I've had the book Julie & Julia on my to-read list for sometime now and as the previews for the movie kept popping up more frequently I decided I better read it quickly before I see it in the theater. Because once I see it on the big screen I'm probably not going to go back and read it. That's just wrong. Like taking a shower and then running 3 miles. Wrong I tell you.
I finished it up today (cute read) and was like great now what do I make for dinner! How do you whip up a decent dinner when you've just spent the afternoon reading of someone putting out ducks and pastries on her table. I'm intimidated by this woman's mad skills. I didn't fret for too long because I figured the simplest solution is a. I am not ever going to crave duck and b. I'm just not to going tell boy that there are wives out there whipping up duck.
He'll never know.
So, I settled for my new favorite enchilada recipe I found in a Pillsbury cookbook. I just love their recipes. I changed this one up just a bit to my liking, but it's super quick, delicious and best of all doesn't make me gag.
Here's the recipe:
10 flour tortillas
1 box 6.4 oz mexican flavored rice
2 tablespoons butter
2 1/2 cups water
1 can 19 oz. enchilada sauce
1 can 16 oz. black beans or pinto beans (pick one; drain and rinse)

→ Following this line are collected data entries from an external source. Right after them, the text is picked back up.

(* ===== verification/Protected.v ===== *)
(** * Protected namespaces: pkg/ai/protected.go and the floors

    The no-touch boundary is the compiled-in floor plus the namespaces the
    operator appends.  The package variables [extraProtected], [extraList]
    and [extraLoaded] are the record [ExtraState]; each function of the file
    takes the state and the value of the environment variable and returns
    the new state, as the code does under [extraMu]. *)

From stdpp Require Import options.
From S2P Require Import Prelude GoString.

(** The package state behind [extraMu]. *)
Record ExtraState := mkExtraState {
  extraProtected : gset string;
  extraList : list string;
  extraLoaded : bool;
}.
(** The zero values of the package variables. *)
Definition extraInit : ExtraState := mkExtraState ∅ [] false.

(** The floor of pkg/ai/validate.go. *)
Definition ProtectedNamespaces : gset string :=
  {[ "kube-system"; "kube-public"; "kube-node-lease"; "rook-ceph"; "vault";
     "external-secrets"; "cnpg-system"; "calico-system"; "tigera-operator";
     "agentic-sre" ]}.

(** The body of the loop, [seen] being the map of the code. *)
Fixpoint parse_extra (seen : gset string) (parts : list string) : list string :=
  match parts with
  | [] => []
  | part :: parts =>
      let ns := TrimSpace part in
      if ns =s? "" then parse_extra seen parts
      else if decide (ns ∈ seen) then parse_extra seen parts
      else ns :: parse_extra ({[ns]} ∪ seen) parts
  end.
Definition ParseProtectedNamespacesExtra (raw : string) : list string :=
  parse_extra ∅ (Split raw ",").

Definition buildExtraSet (raw : string) : list string * gset string :=
  let list := ParseProtectedNamespacesExtra raw in (list, list_to_set list).

Definition SetExtraProtectedNamespaces (namespaces : list string) (st : ExtraState) : ExtraState :=
  let '(list, set) := buildExtraSet (Join namespaces ",") in
  mkExtraState set list true.

(** [env] is the value of SRENIX_PROTECTED_NAMESPACES_EXTRA. *)
Definition LoadExtraProtectedNamespacesFromEnv (env : string) (st : ExtraState) : ExtraState :=
  SetExtraProtectedNamespaces [env] st.

Definition loadExtraFromEnvIfUnloaded (env : string) (st : ExtraState) : gset string * ExtraState :=
  let st' :=
    if extraLoaded st then st
    else let '(list, set) := buildExtraSet env in mkExtraState set list true in
  (extraProtected st', st').

Definition extraProtectedSet (env : string) (st : ExtraState) : gset string * ExtraState :=
  if extraLoaded st then (extraProtected st, st)
  else loadExtraFromEnvIfUnloaded env st.

Definition IsExtraProtectedNamespace (env : string) (ns : string) (st : ExtraState)
    : bool * ExtraState :=
  if ns =s? "" then (false, st)
  else let '(set, st) := extraProtectedSet env st in (bool_decide (ns ∈ set), st).

Definition ExtraProtectedNamespaces (env : string) (st : ExtraState) : list string * ExtraState :=
  let '(_, st) := extraProtectedSet env st in (extraList st, st).

(** The guard of pkg/ai/validate.go. *)
Definition IsProtectedNamespace (env : string) (ns : string) (st : ExtraState) : bool * ExtraState :=
  if ns =s? "" then (false, st)
  else if bool_decide (ns ∈ ProtectedNamespaces) then (true, st)
  else IsExtraProtectedNamespace env ns st.

(** The floor and the guard of internal/fix/protected.go. *)
Definition fix_protectedNamespaces : gset string :=
  {[ "kube-system"; "kube-public"; "kube-node-lease"; "rook-ceph"; "vault";
     "external-secrets"; "cnpg-system" ]}.
Definition fix_IsProtectedNamespace (env : string) (ns : string) (st : ExtraState)
    : bool * ExtraState :=
  if ns =s? "" then (false, st)
  else if bool_decide (ns ∈ fix_protectedNamespaces) then (true, st)
  else IsExtraProtectedNamespace env ns st.

(** ** Parsing *)

Lemma elem_of_parse_extra ns seen parts :
  ns ∈ parse_extra seen parts ↔ ns ≠ "" ∧ ns ∉ seen ∧ ∃ p, p ∈ parts ∧ TrimSpace p = ns.
Proof.
  revert seen. induction parts as [|p parts IH]; intros seen; simpl; [set_solver|].
  case_bool_decide as Hp; [|case_decide as Hs].
  - rewrite IH. set_solver.
  - rewrite IH. set_solver.
  - rewrite elem_of_cons, IH. set_unfold. destruct (decide (ns = TrimSpace p)); naive_solver.
Qed.

Lemma NoDup_parse_extra seen parts : NoDup (parse_extra seen parts).
Proof.
  revert seen. induction parts as [|p parts IH]; intros seen; simpl; [constructor|].
  case_bool_decide; [done|]. case_decide; [done|]. constructor; [|done].
  rewrite elem_of_parse_extra. set_solver.
Qed.

Lemma parse_extra_sublist seen parts : parse_extra seen parts `sublist_of` (TrimSpace <$> parts).
Proof.
  revert seen. induction parts as [|p parts IH]; intros seen; simpl; [constructor|].
  case_bool_decide; [by constructor|]. case_decide; by constructor.
Qed.

(** A list that is parsed already is parsed as it is. *)
Lemma parse_extra_parsed seen l : NoDup l → Forall (λ x, x ≠ "" ∧ TrimSpace x = x ∧ x ∉ seen) l → parse_extra seen l = l.
Proof.
  revert seen. induction l as [|x l IH]; intros seen Hnd Hf; [done|]. apply NoDup_cons in Hnd as [Hx Hnd].
  apply Forall_cons in Hf as [(Hne & Ht & Hs) Hf]. cbn [parse_extra]. rewrite Ht, bool_decide_eq_false_2, decide_False by done.
  f_equal. apply IH; [done|]. rewrite list.Forall_forall in Hf |- *. intros y Hy. destruct (Hf y Hy) as (? & ? & ?).
  split_and!; [done..|]. intros [->%elem_of_singleton|?]%elem_of_union; done.
Qed.
Lemma ParseExtra_Join raw : ParseProtectedNamespacesExtra (Join (ParseProtectedNamespacesExtra raw) ",") =
  ParseProtectedNamespacesExtra raw.
Proof.
  set (l := ParseProtectedNamespacesExtra raw). destruct (decide (l = [])) as [->|Hl]; [by vm_compute|].
  assert (Hel : ∀ x, x ∈ l → x ≠ "" ∧ TrimSpace x = x ∧ sforallb (λ d, bool_decide (d ≠ ","%char)) x = true).
  { intros x (Hne & _ & p & Hp & <-)%elem_of_parse_extra. split_and!; [done|apply TrimSpace_idem|].
    by eapply sforallb_TrimSpace, Split_parts. }
  unfold ParseProtectedNamespacesExtra at 1. rewrite Split_Join; [|done|].
  - apply parse_extra_parsed; [apply NoDup_parse_extra|]. apply list.Forall_forall. intros x Hx.
    destruct (Hel x Hx) as (? & ? & _). split_and!; [done..|apply not_elem_of_empty].
  - apply list.Forall_forall. intros x Hx. by apply Hel.
Qed.

(** [ParseProtectedNamespacesExtra] lists exactly the non-empty trimmed
    entries of the comma-separated value, each once, in their order. *)
Theorem parse_extra_correct raw :
  (∀ ns, ns ∈ ParseProtectedNamespacesExtra raw ↔
    ns ≠ "" ∧ ∃ p, p ∈ Split raw "," ∧ TrimSpace p = ns) ∧
  NoDup (ParseProtectedNamespacesExtra raw) ∧
  ParseProtectedNamespacesExtra raw `sublist_of` (TrimSpace <$> Split raw ",").
Proof.
  unfold ParseProtectedNamespacesExtra. split; [|split].
  - intros ns. rewrite elem_of_parse_extra. set_solver.
  - apply NoDup_parse_extra.
  - apply parse_extra_sublist.
Qed.

(** ** The boundary *)

(** The extras a lookup in [st] consults. *)
Definition extras (env : string) (st : ExtraState) : gset string := (extraProtectedSet env st).1.
(** What a lookup answers. *)
Definition protects (env : string) (st : ExtraState) (ns : string) : bool :=
  (IsProtectedNamespace env ns st).1.
Definition fix_protects (env : string) (st : ExtraState) (ns : string) : bool :=
  (fix_IsProtectedNamespace env ns st).1.

Lemma IsExtra_spec env ns st :
  (IsExtraProtectedNamespace env ns st).1 = true ↔ ns ≠ "" ∧ ns ∈ extras env st.
Proof.
  unfold IsExtraProtectedNamespace, extras. case_bool_decide; [by split; [|intros []]|].
  destruct (extraProtectedSet env st) as [set st']. simpl. rewrite bool_decide_eq_true. tauto.
Qed.

Lemma protects_spec env st ns :
  protects env st ns = true ↔ ns ≠ "" ∧ (ns ∈ ProtectedNamespaces ∨ ns ∈ extras env st).
Proof.
  unfold protects, IsProtectedNamespace. case_bool_decide as He; [by split; [|intros []]|].
  case_bool_decide as Hf; [by split; [split; [|left]|]|]. rewrite IsExtra_spec.
  split; [intros [? ?]; auto|intros [? [?|?]]; done || auto].
Qed.
Lemma fix_protects_spec env st ns :
  fix_protects env st ns = true ↔ ns ≠ "" ∧ (ns ∈ fix_protectedNamespaces ∨ ns ∈ extras env st).
Proof.
  unfold fix_protects, fix_IsProtectedNamespace. case_bool_decide as He; [by split; [|intros []]|].
  case_bool_decide as Hf; [by split; [split; [|left]|]|]. rewrite IsExtra_spec.
  split; [intros [? ?]; auto|intros [? [?|?]]; done || auto].
Qed.

(** The calls the process makes on the package state. *)
Inductive extra_op :=
  | OpSet (namespaces : list string)
  | OpLoadEnv
  | OpQuery (ns : string)
  | OpFixQuery (ns : string)
  | OpList.
Definition extra_step (env : string) (st : ExtraState) (op : extra_op) : ExtraState :=
  match op with
  | OpSet l => SetExtraProtectedNamespaces l st
  | OpLoadEnv => LoadExtraProtectedNamespacesFromEnv env st
  | OpQuery ns => (IsProtectedNamespace env ns st).2
  | OpFixQuery ns => (fix_IsProtectedNamespace env ns st).2
  | OpList => (ExtraProtectedNamespaces env st).2
  end.

(** The contract: the boundary is a function of the last explicit
    configuration, the environment standing in when there is none. *)
Definition spec_step (env : string) (cfg : option string) (op : extra_op) : option string :=
  match op with
  | OpSet l => Some (Join l ",")
  | OpLoadEnv => Some env
  | _ => cfg
  end.
Definition spec_extras (env : string) (cfg : option string) : gset string :=
  list_to_set (ParseProtectedNamespacesExtra (default env cfg)).

(** The concrete state [st] behaves as [cfg]. *)
Definition extra_rel (env : string) (st : ExtraState) (cfg : option string) : Prop :=
  extras env st = spec_extras env cfg ∧ (extraLoaded st = false → cfg = None).

Lemma extraProtectedSet_idem env st : extras env (extraProtectedSet env st).2 = extras env st.
Proof. unfold extras, extraProtectedSet, loadExtraFromEnvIfUnloaded. destruct st as [? ? []]; done. Qed.
Lemma extraProtectedSet_loaded env st : extraLoaded (extraProtectedSet env st).2 = true.
Proof. unfold extraProtectedSet, loadExtraFromEnvIfUnloaded. destruct st as [? ? []]; done. Qed.

Lemma rel_lookup env st cfg : extra_rel env st cfg → extra_rel env (extraProtectedSet env st).2 cfg.
Proof.
  intros [H1 H2]. split; [by rewrite extraProtectedSet_idem|]. by rewrite extraProtectedSet_loaded.
Qed.
Lemma IsExtra_state env ns st :
  (IsExtraProtectedNamespace env ns st).2 = st ∨
  (IsExtraProtectedNamespace env ns st).2 = (extraProtectedSet env st).2.
Proof.
  unfold IsExtraProtectedNamespace. case_bool_decide; [by left|right].
  by destruct (extraProtectedSet env st).
Qed.

Lemma extra_step_refines env st cfg op :
  extra_rel env st cfg → extra_rel env (extra_step env st op) (spec_step env cfg op).
Proof.
  intros Hr. pose proof (rel_lookup _ _ _ Hr) as Hl.
  destruct op as [l| |ns|ns|]; cbn [extra_step spec_step].
  - by split.
  - unfold LoadExtraProtectedNamespacesFromEnv. split; [|done].
    unfold SetExtraProtectedNamespaces. by rewrite Join_one.
  - unfold IsProtectedNamespace. case_bool_decide; [done|]. case_bool_decide; [done|].
    by destruct (IsExtra_state env ns st) as [->| ->].
  - unfold fix_IsProtectedNamespace. case_bool_decide; [done|]. case_bool_decide; [done|].
    by destruct (IsExtra_state env ns st) as [->| ->].
  - unfold ExtraProtectedNamespaces. by destruct (extraProtectedSet env st).
Qed.

Lemma extra_run_refines env ops st cfg :
  extra_rel env st cfg →
  extra_rel env (foldl (extra_step env) st ops) (foldl (spec_step env) cfg ops).
Proof.
  revert st cfg. induction ops as [|op ops IH]; intros st cfg Hr; [done|].
  apply IH. by apply extra_step_refines.
Qed.

(** C35: after any sequence of configuration calls and lookups, from the
    process's initial state, both guards answer as the contract says: their
    floor, plus the extras of the last explicit configuration, or of the
    environment when there was none; so no call can remove a floor entry,
    and no lookup ever changes the boundary. *)
Theorem boundary_refines env ops ns :
  let st := foldl (extra_step env) extraInit ops in
  let cfg := foldl (spec_step env) None ops in
  (protects env st ns = true ↔
    ns ≠ "" ∧ (ns ∈ ProtectedNamespaces ∨ ns ∈ spec_extras env cfg)) ∧
  (fix_protects env st ns = true ↔
    ns ≠ "" ∧ (ns ∈ fix_protectedNamespaces ∨ ns ∈ spec_extras env cfg)).
Proof.
  intros st cfg. destruct (extra_run_refines env ops extraInit None) as [E _]; [by split|].
  fold st cfg in E. by rewrite protects_spec, fix_protects_spec, E.
Qed.

(** The propositional core of the comparison. *)
Lemma guards_logic (E P F T X : Prop) `{!Decision F, !Decision X, !Decision E} (a f : bool) :
  (P ↔ F ∨ T) → (T → ¬ F ∧ ¬ E) → (a = true ↔ ¬ E ∧ (P ∨ X)) → (f = true ↔ ¬ E ∧ (F ∨ X)) →
  a ≠ f ↔ T ∧ ¬ X.
Proof.
  intros HP HT Ha Hf. destruct (decide E), (decide F), (decide X); destruct a, f;
  try (assert (true = true) by done; tauto);
  (split; [intros Hne; try done; try tauto|intros [? ?]; try done; try tauto]);
  try (assert (false = true) by tauto; done).
Qed.
Lemma guard_false (E P X : Prop) `{!Decision E, !Decision P, !Decision X} (b : bool) :
  (b = true ↔ ¬ E ∧ (P ∨ X)) → b = false ↔ E ∨ ¬ P ∧ ¬ X.
Proof.
  intros Hb. destruct b; split; try done.
  - intros H. assert (true = true) as Ht%Hb by done. tauto.
  - intros _. destruct (decide E), (decide P), (decide X); try tauto; assert (false = true) by tauto; done.
Qed.

(** The two act-side guards agree on every namespace but the three that
    only the AI floor holds, where the fixers' guard lets the action through
    unless the operator listed the namespace. *)
Theorem guards_differ env st ns :
  protects env st ns ≠ fix_protects env st ns ↔
  ns ∈ ({[ "calico-system"; "tigera-operator"; "agentic-sre" ]} : gset string) ∧
  ns ∉ extras env st.
Proof.
  assert (Hfloor : ns ∈ ProtectedNamespaces ↔ ns ∈ fix_protectedNamespaces ∨
    ns ∈ ({[ "calico-system"; "tigera-operator"; "agentic-sre" ]} : gset string)).
  { unfold ProtectedNamespaces, fix_protectedNamespaces. set_unfold. tauto. }
  assert (Hdisj : ns ∈ ({[ "calico-system"; "tigera-operator"; "agentic-sre" ]} : gset string) →
    ns ∉ fix_protectedNamespaces ∧ ns ≠ "").
  { unfold fix_protectedNamespaces. set_unfold. intros [[->| ->]| ->]; naive_solver. }
  exact (guards_logic _ _ _ _ _ _ _ Hfloor Hdisj (protects_spec env st ns) (fix_protects_spec env st ns)).
Qed.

1 can 11 oz. Green Giant southwestern style corn; drained
shredded cheese (I only put it on half the dish, since I'm lactose intolerant)
Preheat oven to 350. Cook up rice as directed on box. Once rice is cooked add in corn, beans and 3/4 cup enchilada sauce. Stir. Place a spoonful of mixture on a tortilla and fold/roll and place in a 13x9 greased baking dish. Repeat with remaining tortillas. Pour the enchilada sauce over enchiladas and cover and bake 25 minutes at 350 degrees. Sprinkle with cheese and return to oven uncovered for an additional 5 minutes.
I think I'm okay sticking to enchiladas.